If you have a mindset that no is an unacceptable answer and teach that mindset to your organization, everything is a yes, but it's a yes if. It's a conditional yes. The answer can be, "Yes, if we can accomplish the same the certain things."
In some cases, the if may literally be changing the laws of physics and time. In most cases, you'll say, "That's either not really possible," or, "It's way too expensive." But what it does is it opens the mind up to the possibilities and get you focused on the barriers that prevent you from getting there and eliminating those barriers.
Once you can do that with, especially with constituents that may be a little negative and they really respond negatively, that are no, the yes if, and then walking them through what the if conditions are, whether they're business viable, whether they're costly enough, whether they violate the laws of physics, actually engages them in the solution.
Brings them in with you, and pulls people together to align the objectives, and outcomes, and the purpose that you're after. It just opens your mind up to the possibilities. Always think in terms of yes if, and then eliminating those if barriers.
Roddy: My own interpretation of that is a tradeoff mentality. What are you going to tradeoff? If you want to achieve this, then what are we trading off as a consequence? Because blindly saying yes without understanding the tradeoffs and the implications, you're going to disappoint someone or you're going to kill yourself in the process.

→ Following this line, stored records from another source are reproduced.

(** * SmartBackend: a shallow embedding of the request handlers

    The school-management backend is a set of Flask handlers over four
    MongoDB collections ([school_contacts], [teachers], [students],
    [email_logs]).  Each handler is embedded as a function from its request
    and the store to a response and the new store.

    Conventions of the embedding:
    - a Python [dict] / BSON document is a [gmap string value];
    - a collection is the list of its documents in insertion order;
    - a handler body runs in the monad [M], which threads the store and may
      raise a Python exception; the store survives an exception, as the
      writes made before a [raise] are not rolled back;
    - the clock, the random generators and the fresh [ObjectId]s are inputs of
      a handler; text is ASCII, a character is a code point below 256;
    - library functions whose result the handlers only pass along (bcrypt,
      [strftime], [float()], regular-expression search of the store, BSON
      ordering) are the fields of the class [Library];
    - store operations are total, but for [insert_many], which stops at a
      violation of the unique indexes that [scripts/create_indexes.py]
      creates; connection faults are outside the model;
    - the store takes every value: the driver's encoder refuses an integer
      that does not fit 8 bytes, so the statements that assert a write are
      made for documents that [Bson.encodable_doc] accepts. *)

From Stdlib Require Import ZArith Ascii String List Lia Bool.
From stdpp Require Import base decidable option list gmap strings pretty.

Local Open Scope Z_scope.

(** ** Python strings *)
Module Py.

(** [str.isspace] on the ASCII range: TAB..CR, FS..US and the space. *)
Definition is_space (c : ascii) : bool :=
  let n := N_of_ascii c in
  ((9 <=? n) && (n <=? 13) || (28 <=? n) && (n <=? 32))%N.

Definition is_upper (c : ascii) : bool :=
  let n := N_of_ascii c in ((65 <=? n) && (n <=? 90))%N.

Definition is_lower (c : ascii) : bool :=
  let n := N_of_ascii c in ((97 <=? n) && (n <=? 122))%N.

Definition is_digit (c : ascii) : bool :=
  let n := N_of_ascii c in ((48 <=? n) && (n <=? 57))%N.

Definition is_alpha (c : ascii) : bool := is_upper c || is_lower c.

Definition lower_char (c : ascii) : ascii :=
  if is_upper c then ascii_of_N (N_of_ascii c + 32) else c.

Definition upper_char (c : ascii) : ascii :=
  if is_lower c then ascii_of_N (N_of_ascii c - 32) else c.

Definition chars (s : string) : list ascii := list_ascii_of_string s.
Definition text (l : list ascii) : string := string_of_list_ascii l.

(** [s.isascii()] *)
Definition is_ascii (s : string) : bool :=
  forallb (fun c => (N_of_ascii c <? 128)%N) (chars s).

(** [s.lower()], [s.upper()] *)
Definition lower (s : string) : string := text (map lower_char (chars s)).
Definition upper (s : string) : string := text (map upper_char (chars s)).

Fixpoint lstrip_chars (l : list ascii) : list ascii :=
  match l with
  | c :: l' => if is_space c then lstrip_chars l' else l
  | [] => []
  end.

Definition rstrip_chars (l : list ascii) : list ascii :=
  rev (lstrip_chars (rev l)).


(** [s.strip()] *)
Definition strip (s : string) : string :=
  text (rstrip_chars (lstrip_chars (chars s))).

Definition blank (s : string) : bool := bool_decide (strip s = "").

(** [s.split(sep, 1)] at the first occurrence of the character [sep]. *)
Fixpoint split_first (sep : ascii) (l : list ascii)
  : option (list ascii * list ascii) :=
  match l with
  | [] => None
  | c :: l' =>
      if bool_decide (c = sep) then Some ([], l')
      else match split_first sep l' with
           | Some (a, b) => Some (c :: a, b)
           | None => None
           end
  end.

(** [s.rsplit(sep, 1)] at the last occurrence of [sep]. *)
Definition split_last (sep : ascii) (l : list ascii)
  : option (list ascii * list ascii) :=
  match split_first sep (rev l) with
  | Some (a, b) => Some (rev b, rev a)
  | None => None
  end.

Definition one_of (s : string) (c : ascii) : bool :=
  bool_decide (c ∈ chars s).

(** The character classes of the e-mail pattern. *)
Definition local_char (c : ascii) : bool :=
  is_alpha c || is_digit c || one_of "._%+-" c.

Definition domain_char (c : ascii) : bool :=
  is_alpha c || is_digit c || one_of ".-" c.
Lemma validateAndCleanup_result c :
  Servers (validateAndCleanup c) = List.filter isValid (Servers c) ∧
  ((Servers (validateAndCleanup c) = [] ∧
    DefaultServer (validateAndCleanup c) = "" ∧
    CurrentServer (validateAndCleanup c) = "") ∨
   selections_valid (validateAndCleanup c)).
Proof.
  rewrite validateAndCleanup_unfold. cbv zeta.
  pose proof (filter_isValid_Forall (Servers c)) as Hall.
  destruct (List.filter isValid (Servers c)) as [|first rest] eqn:Hf.
  - simpl. split; [done|]. by left.
  - destruct (name_in (first :: rest) (DefaultServer c)) eqn:Hd.
    + pose proof (name_in_valid_nonempty _ _ Hall Hd) as Hne.
      destruct (String.eqb_spec (DefaultServer c) ""); [done|].
      destruct (name_in (first :: rest) (CurrentServer c)) eqn:Hc;
        (split; [done|]); right; by split.
    + simpl String.eqb. cbv iota. split; [done|]. right.
      unfold selections_valid. simpl. by rewrite String.eqb_refl.
Qed.

(** A configuration with valid servers and valid selections is left as it
    is. *)
Lemma validateAndCleanup_fixed c :
  Forall (fun sv => isValid sv = true) (Servers c) ->
  (Servers c = [] ∧ DefaultServer c = "" ∧ CurrentServer c = "") ∨
  selections_valid c ->
  validateAndCleanup c = c.
Proof.
  intros Hall Hsel. rewrite validateAndCleanup_unfold. cbv zeta.
  rewrite (filter_isValid_id _ Hall). destruct c as [servers cur def].
  unfold selections_valid in Hsel. simpl in *.
  destruct Hsel as [(-> & -> & ->)|[Hd Hc]]; [done|].
  rewrite Hd, Hc. destruct servers as [|first rest]; [done|].
  pose proof (name_in_valid_nonempty _ _ Hall Hd) as Hne.
  by destruct (String.eqb_spec def "").
Qed.

Lemma remove_first_spec servers name servers' :
  remove_first servers name = Some servers' ->
  List.length servers = S (List.length servers') ∧
  (∀ n, n ≠ name -> name_in servers' n = name_in servers n) ∧
  (NoDup (Config.Name <$> servers) ->
   NoDup (Config.Name <$> servers') ∧ name_in servers' name = false).
Proof.
  revert servers'. induction servers as [|sv rest IH]; intros servers'; simpl;
    [done|].
  destruct (String.eqb_spec (Config.Name sv) name) as [Hn|Hn].
  - intros [= <-]. split; [done|]. split.
    + intros n Hne. destruct (String.eqb_spec (Config.Name sv) n); congruence.
    + rewrite NoDup_cons. intros [Hnot Hnd]. split; [done|].
      destruct (name_in rest name) eqn:Hin; [|done].
      apply name_in_elem in Hin. rewrite Hn in Hnot. done.
  - destruct (remove_first rest name) as [rest'|] eqn:Hr; [|done].
    intros [= <-]. destruct (IH rest' eq_refl) as (Hlen & Hother & Hnd).
    simpl. split; [lia|]. split.
    + intros n Hne. rewrite Hother by done. done.
    + rewrite !NoDup_cons. intros [Hnot Hnd']. destruct (Hnd Hnd') as [Hnd2 Hout].
      split.
      * split; [|done]. intros Hin. apply Hnot.
        apply name_in_elem in Hin. apply name_in_elem.
        destruct (decide (Config.Name sv = name)) as [|Hne]; [done|].
        by rewrite <- Hother.
      * destruct (String.eqb_spec (Config.Name sv) name); [done|]. done.
Qed.

Lemma remove_first_None servers name :
  remove_first servers name = None ↔ name_in servers name = false.
Proof.
  induction servers as [|sv rest IH]; simpl; [done|].
  destruct (String.eqb (Config.Name sv) name); [done|].
  destruct (remove_first rest name); rewrite <- IH; done.
Qed.

End ConfigFacts.

Section ConfigFacts2.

Mike: Excuse me, Roddy. I can't let you get into the last word without challenging you. Just make sure tradeoffs never means it's a negotiation because that'll dumb everything down.
Roddy: [laughs] To some extent, I agree. A negotiation is not a bad thing. If everybody's got data and they are making accurate decisions on accurate data, then the negotiation leads to a better result. When somebody has bad data and someone else has good data, then the negotiation doesn't go to a good place, right? That's the problem.
Mike: If people are making well‑informed decisions...
Mike: ...in the analytics to give you that information to make a well‑informed decision. Along with your experience, what I've learned is the best leaders don't wait for a perfect answer and all of the data.
The best leaders, their decisions are based on 30 percent on the data and 70 percent on their experience and gut feel because you need speed of action when you're going to be resilient and agile. You have to combine that experience with the data and the information to make well‑informed decisions.
Roddy: Mike, as always, it's always a pleasure talking to you. That's really sage advice. Certainly, this whole series of Thought Leadership, web‑recorded interviews, they're chapters of a book. I think that that's what changed.
Before, we would buy a book or a chapter from Holly and a chapter from Martin Christopher. Today, we do a series of webinars and in four hours, you can watch 10 recorded web interviews and you can learn a hell of a lot about supply chain, especially from people like you.
Mike, thanks for making the time. It's an absolute pleasure to have you on our series. Thank you once again.
Mike: Thank you, Roddy. It's always a blast.